ASSIGNMENT |
In the listing below, find every line containing "intros" and copy it out.

RECORDS PROVIDED |
- Opening Delimiter -

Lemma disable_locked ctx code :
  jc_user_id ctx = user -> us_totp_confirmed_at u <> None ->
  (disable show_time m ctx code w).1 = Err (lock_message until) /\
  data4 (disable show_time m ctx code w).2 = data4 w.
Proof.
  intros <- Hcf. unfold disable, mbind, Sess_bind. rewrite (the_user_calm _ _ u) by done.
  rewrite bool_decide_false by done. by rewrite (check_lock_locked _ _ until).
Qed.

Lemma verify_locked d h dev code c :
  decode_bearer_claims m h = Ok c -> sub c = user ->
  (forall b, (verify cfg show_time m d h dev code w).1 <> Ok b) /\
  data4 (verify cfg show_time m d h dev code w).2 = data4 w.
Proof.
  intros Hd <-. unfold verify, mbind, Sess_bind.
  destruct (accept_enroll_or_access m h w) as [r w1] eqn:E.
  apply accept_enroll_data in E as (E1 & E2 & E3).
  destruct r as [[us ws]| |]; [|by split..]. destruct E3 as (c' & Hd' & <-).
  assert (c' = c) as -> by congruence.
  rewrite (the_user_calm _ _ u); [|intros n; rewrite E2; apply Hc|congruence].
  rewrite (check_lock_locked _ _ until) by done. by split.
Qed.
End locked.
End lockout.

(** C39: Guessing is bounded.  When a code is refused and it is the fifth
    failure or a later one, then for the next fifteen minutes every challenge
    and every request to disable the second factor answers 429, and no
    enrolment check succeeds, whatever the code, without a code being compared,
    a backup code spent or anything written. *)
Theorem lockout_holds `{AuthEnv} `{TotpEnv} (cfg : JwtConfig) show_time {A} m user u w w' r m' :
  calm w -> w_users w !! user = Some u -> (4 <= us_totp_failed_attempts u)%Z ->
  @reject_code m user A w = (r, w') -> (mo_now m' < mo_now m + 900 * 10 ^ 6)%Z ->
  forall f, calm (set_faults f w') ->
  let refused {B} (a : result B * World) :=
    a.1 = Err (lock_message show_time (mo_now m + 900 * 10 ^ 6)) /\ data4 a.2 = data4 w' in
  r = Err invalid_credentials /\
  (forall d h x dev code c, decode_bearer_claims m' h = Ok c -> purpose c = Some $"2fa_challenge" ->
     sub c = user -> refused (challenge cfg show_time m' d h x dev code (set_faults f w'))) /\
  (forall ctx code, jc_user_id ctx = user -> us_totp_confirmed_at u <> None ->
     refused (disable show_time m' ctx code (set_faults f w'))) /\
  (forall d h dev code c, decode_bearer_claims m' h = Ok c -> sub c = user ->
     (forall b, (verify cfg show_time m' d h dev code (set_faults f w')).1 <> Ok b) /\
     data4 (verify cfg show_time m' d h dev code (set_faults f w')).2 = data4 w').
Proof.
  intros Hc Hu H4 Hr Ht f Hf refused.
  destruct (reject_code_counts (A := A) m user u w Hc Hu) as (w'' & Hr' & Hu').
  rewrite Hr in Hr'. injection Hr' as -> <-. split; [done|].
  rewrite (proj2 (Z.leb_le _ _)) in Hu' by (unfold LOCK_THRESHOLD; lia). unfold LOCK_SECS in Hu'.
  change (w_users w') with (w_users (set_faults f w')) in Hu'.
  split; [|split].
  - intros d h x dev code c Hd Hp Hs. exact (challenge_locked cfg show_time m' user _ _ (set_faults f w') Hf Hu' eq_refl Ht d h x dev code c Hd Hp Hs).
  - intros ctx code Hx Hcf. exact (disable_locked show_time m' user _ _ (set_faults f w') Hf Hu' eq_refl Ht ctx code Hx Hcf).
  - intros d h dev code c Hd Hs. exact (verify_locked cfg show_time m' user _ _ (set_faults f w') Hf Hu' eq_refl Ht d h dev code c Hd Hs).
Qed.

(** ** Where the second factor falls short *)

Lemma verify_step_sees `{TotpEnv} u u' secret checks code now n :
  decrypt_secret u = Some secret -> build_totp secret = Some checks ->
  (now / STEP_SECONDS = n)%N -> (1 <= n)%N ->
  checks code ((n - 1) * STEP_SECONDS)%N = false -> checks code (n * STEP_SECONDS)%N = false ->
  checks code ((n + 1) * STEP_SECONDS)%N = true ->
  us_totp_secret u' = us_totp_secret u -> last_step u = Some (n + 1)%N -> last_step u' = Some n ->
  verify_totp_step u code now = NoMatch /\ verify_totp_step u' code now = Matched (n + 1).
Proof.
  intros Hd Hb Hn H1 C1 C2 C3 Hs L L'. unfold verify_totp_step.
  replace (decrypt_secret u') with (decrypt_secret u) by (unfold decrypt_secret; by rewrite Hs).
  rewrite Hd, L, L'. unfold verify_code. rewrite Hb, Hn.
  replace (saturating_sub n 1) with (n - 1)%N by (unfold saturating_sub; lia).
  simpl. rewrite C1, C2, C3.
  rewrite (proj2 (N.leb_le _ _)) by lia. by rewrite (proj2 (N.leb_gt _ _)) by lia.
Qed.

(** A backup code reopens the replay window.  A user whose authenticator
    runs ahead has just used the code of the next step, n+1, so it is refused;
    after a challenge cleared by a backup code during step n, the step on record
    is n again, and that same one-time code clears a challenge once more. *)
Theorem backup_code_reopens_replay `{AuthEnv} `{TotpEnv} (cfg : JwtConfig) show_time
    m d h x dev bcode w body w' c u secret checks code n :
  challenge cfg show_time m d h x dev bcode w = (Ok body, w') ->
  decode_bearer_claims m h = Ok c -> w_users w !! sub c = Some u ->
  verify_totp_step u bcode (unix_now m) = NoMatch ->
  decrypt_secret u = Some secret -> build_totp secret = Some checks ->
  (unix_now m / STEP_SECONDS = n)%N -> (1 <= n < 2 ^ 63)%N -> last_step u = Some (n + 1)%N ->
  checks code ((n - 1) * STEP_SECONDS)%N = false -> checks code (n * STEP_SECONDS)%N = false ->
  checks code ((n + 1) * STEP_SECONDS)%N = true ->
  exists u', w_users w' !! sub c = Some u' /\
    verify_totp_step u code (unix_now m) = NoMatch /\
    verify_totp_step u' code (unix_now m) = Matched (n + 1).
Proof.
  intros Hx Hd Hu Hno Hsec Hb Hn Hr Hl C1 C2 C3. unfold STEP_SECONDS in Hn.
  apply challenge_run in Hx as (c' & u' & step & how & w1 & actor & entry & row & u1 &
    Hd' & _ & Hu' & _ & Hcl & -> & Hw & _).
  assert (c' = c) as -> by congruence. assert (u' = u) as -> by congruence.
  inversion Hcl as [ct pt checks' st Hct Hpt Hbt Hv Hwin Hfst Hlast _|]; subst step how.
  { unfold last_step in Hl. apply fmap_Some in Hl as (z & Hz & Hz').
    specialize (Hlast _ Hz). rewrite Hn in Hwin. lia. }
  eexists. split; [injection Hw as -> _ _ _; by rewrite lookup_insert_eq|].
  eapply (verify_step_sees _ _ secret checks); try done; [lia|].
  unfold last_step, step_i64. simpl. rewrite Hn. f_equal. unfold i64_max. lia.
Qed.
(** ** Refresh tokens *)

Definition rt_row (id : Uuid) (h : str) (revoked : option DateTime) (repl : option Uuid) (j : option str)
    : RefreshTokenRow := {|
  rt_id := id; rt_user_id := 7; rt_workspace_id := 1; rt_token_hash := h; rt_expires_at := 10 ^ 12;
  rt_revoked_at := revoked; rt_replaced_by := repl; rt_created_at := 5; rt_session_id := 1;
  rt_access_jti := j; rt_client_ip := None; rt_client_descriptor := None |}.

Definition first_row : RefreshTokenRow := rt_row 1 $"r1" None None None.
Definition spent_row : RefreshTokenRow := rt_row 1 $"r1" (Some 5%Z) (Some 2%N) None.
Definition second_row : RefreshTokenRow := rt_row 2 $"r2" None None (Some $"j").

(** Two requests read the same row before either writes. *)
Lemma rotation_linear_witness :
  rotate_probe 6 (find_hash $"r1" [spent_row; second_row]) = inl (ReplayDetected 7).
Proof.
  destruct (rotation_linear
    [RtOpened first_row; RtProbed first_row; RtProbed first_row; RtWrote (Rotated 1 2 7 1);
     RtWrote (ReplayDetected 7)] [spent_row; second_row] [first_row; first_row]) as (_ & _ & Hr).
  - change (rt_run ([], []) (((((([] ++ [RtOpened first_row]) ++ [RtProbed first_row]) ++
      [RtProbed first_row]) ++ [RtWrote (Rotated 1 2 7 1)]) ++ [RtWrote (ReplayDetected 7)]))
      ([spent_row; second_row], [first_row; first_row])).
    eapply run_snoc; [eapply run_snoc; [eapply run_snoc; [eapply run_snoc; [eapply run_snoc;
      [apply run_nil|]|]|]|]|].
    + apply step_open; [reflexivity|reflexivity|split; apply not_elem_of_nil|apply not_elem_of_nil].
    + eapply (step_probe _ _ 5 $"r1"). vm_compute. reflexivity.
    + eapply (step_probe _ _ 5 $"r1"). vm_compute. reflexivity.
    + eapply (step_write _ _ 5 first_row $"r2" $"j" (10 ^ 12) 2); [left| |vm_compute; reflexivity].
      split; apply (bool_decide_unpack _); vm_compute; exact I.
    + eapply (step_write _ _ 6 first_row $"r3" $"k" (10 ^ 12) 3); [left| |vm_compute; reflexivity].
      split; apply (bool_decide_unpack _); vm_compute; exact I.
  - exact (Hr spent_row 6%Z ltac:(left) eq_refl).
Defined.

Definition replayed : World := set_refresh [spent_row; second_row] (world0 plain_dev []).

- Closing Delimiter -

TASK ANSWER |
  intros <- Hcf. unfold disable, mbind, Sess_bind. rewrite (the_user_calm _ _ u) by done.
  intros Hd <-. unfold verify, mbind, Sess_bind.
  rewrite (the_user_calm _ _ u); [|intros n; rewrite E2; apply Hc|congruence].
  intros Hc Hu H4 Hr Ht f Hf refused.
  - intros d h x dev code c Hd Hp Hs. exact (challenge_locked cfg show_time m' user _ _ (set_faults f w') Hf Hu' eq_refl Ht d h x dev code c Hd Hp Hs).
  - intros ctx code Hx Hcf. exact (disable_locked show_time m' user _ _ (set_faults f w') Hf Hu' eq_refl Ht ctx code Hx Hcf).
  - intros d h dev code c Hd Hs. exact (verify_locked cfg show_time m' user _ _ (set_faults f w') Hf Hu' eq_refl Ht d h dev code c Hd Hs).
  intros Hd Hb Hn H1 C1 C2 C3 Hs L L'. unfold verify_totp_step.
  intros Hx Hd Hu Hno Hsec Hb Hn Hr Hl C1 C2 C3. unfold STEP_SECONDS in Hn.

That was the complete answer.